Active Cosmetics builds on 2020; Consumer Products stable despite makeup ‘lacklustre’
For L’Oréal’s Active Cosmetics division – the only business unit to grow in sales terms for the full-year of 2020 – sales continued to build in Q1 2021. The company said this was thanks to “solid foundations including close relationships with healthcare professionals, a portfolio of brands that are perfectly aligned with the health aspirations of consumers, and strong positions in skin care”.
This division also showed a “notable confirmation of robust growth in Western Europe”, with CeraVe rapidly developing in the UK and La Roche-Posay showing “dynamism” across the quarter.
Nicolas Hieronimus, the incoming CEO of L’Oréal, added in the earnings call that CeraVe had been a “victim of its own success”, with demand for products outstretching forecasts and contributing significantly to growth of the Consumer Products division. During Q1 2021, CeraVe doubled in size globally.
For L’Oréal’s Consumer Products division, Agon said business had remained “stable” in Q1 2021, “still held back by its high exposure to the makeup category which remains lacklustre”.
Hieronimus added, though, that despite makeup remaining a difficult segment – “still very impacted by the limited social interaction” – there had been promising growth in North America.
More broadly, hair colour maintained double-digit growth and hair care experienced a “very dynamic quarter”, according to the company.
Professional Products tapping into ‘underlying trends’ like digitalisation and e-commerce
L’Oréal noted that in Q1 its Professional Products division had performed particularly well despite serving a market still largely impacted by the COVID-19 crisis.

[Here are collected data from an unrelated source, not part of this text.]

Fixpoint Close (p : Publisher) : GoM W (option error * Publisher) :=
  match p with
  | KafkaPublisher writer => err ← k_CloseWriter writer; mret (err, p)
  | RabbitPublisher r => with_object RabbitPublisher rabbit_Close r
  | NATSPublisher n => _ ← nc_Close (np_nc n); mret (None, p)
  | MeasuredPublisher p => res ← Close p; mret (res.1, MeasuredPublisher res.2)
  end.

(** A constructor's result as the interface. *)
Definition as_publisher {A} (k : A → Publisher) (m : GoM W (option A * option error)) : GoM W (option Publisher * option error) :=
  res ← m; mret (k <$> res.1, res.2).

Definition NewPublisher (e : environ) (c : ctx) (name : string) : GoM W (option Publisher * option error) :=
  let made :=
    if bool_decide (name = "kafka") then Some (as_publisher KafkaPublisher (newKafkaPublisher e c))
    else if bool_decide (name = "rabbitmq") then Some (as_publisher RabbitPublisher (newRabbitPublisher e c))
    else if bool_decide (name = "nats") then Some (as_publisher NATSPublisher (newNATSPublisher e c))
    else None in
  match made with
  | None => mret (None, Some (errUnknownBroker name))
  | Some made =>
      res ← made;
      match res with
      | (Some p, None) => mret (Some (MeasuredPublisher p), None)
      | _ => mret res
      end
  end.

(** ** [NewConsumer] *)

Inductive Consumer :=
| KafkaConsumer (reader : nat)
| RabbitConsumer (r : rabbitConn) (prefetch : Z)
| NATSConsumer (nc consumer : nat).

Definition NewConsumer (ParseDuration : string → option Z) (e : environ) (c : ctx) (name : string) : GoM W (Consumer + error) :=
  if bool_decide (name = "kafka") then
    res ← newKafkaConsumer ParseDuration e c;
    mret (match res with inl reader => inl (KafkaConsumer reader) | inr err => inr err end)
  else if bool_decide (name = "rabbitmq") || bool_decide (name = "rabbit") then
    mret (match newRabbitConsumer e with inl (r, prefetch) => inl (RabbitConsumer r prefetch) | inr err => inr err end)
  else if bool_decide (name = "nats") then
    res ← newNATSConsumer e c;
    mret (match res with inl (nc, consumer) => inl (NATSConsumer nc consumer) | inr err => inr err end)
  else mret (inr (errUnknownBroker name)).

(** [Name] and [Close] of the consumers; [Close] returns also the consumer as it
    leaves it. *)
Definition consumer_Name (k : Consumer) : string :=
  match k with KafkaConsumer _ => "kafka" | RabbitConsumer _ _ => "rabbitmq" | NATSConsumer _ _ => "nats" end.

Definition consumer_Close (k : Consumer) : GoM W (option error * Consumer) :=
  match k with
  | KafkaConsumer reader => err ← k_CloseReader reader; mret (err, k)
  | RabbitConsumer r prefetch => with_object (λ r, RabbitConsumer r prefetch) rabbit_Close r
  | NATSConsumer nc _ => _ ← nc_Close nc; mret (None, k)
  end.

End Publisher.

“The division has again strengthened its leadership in the industry, taking advantage of the underlying trends in the sector: the digitalisation of salons, the development of independent stylists, and the explosion of e-commerce,” the company said.
Growth in the division had been seen across all regions, with a “record performance” in the US and strong e-commerce growth in China. Western Europe also maintained its growth momentum, particularly in Germany and France.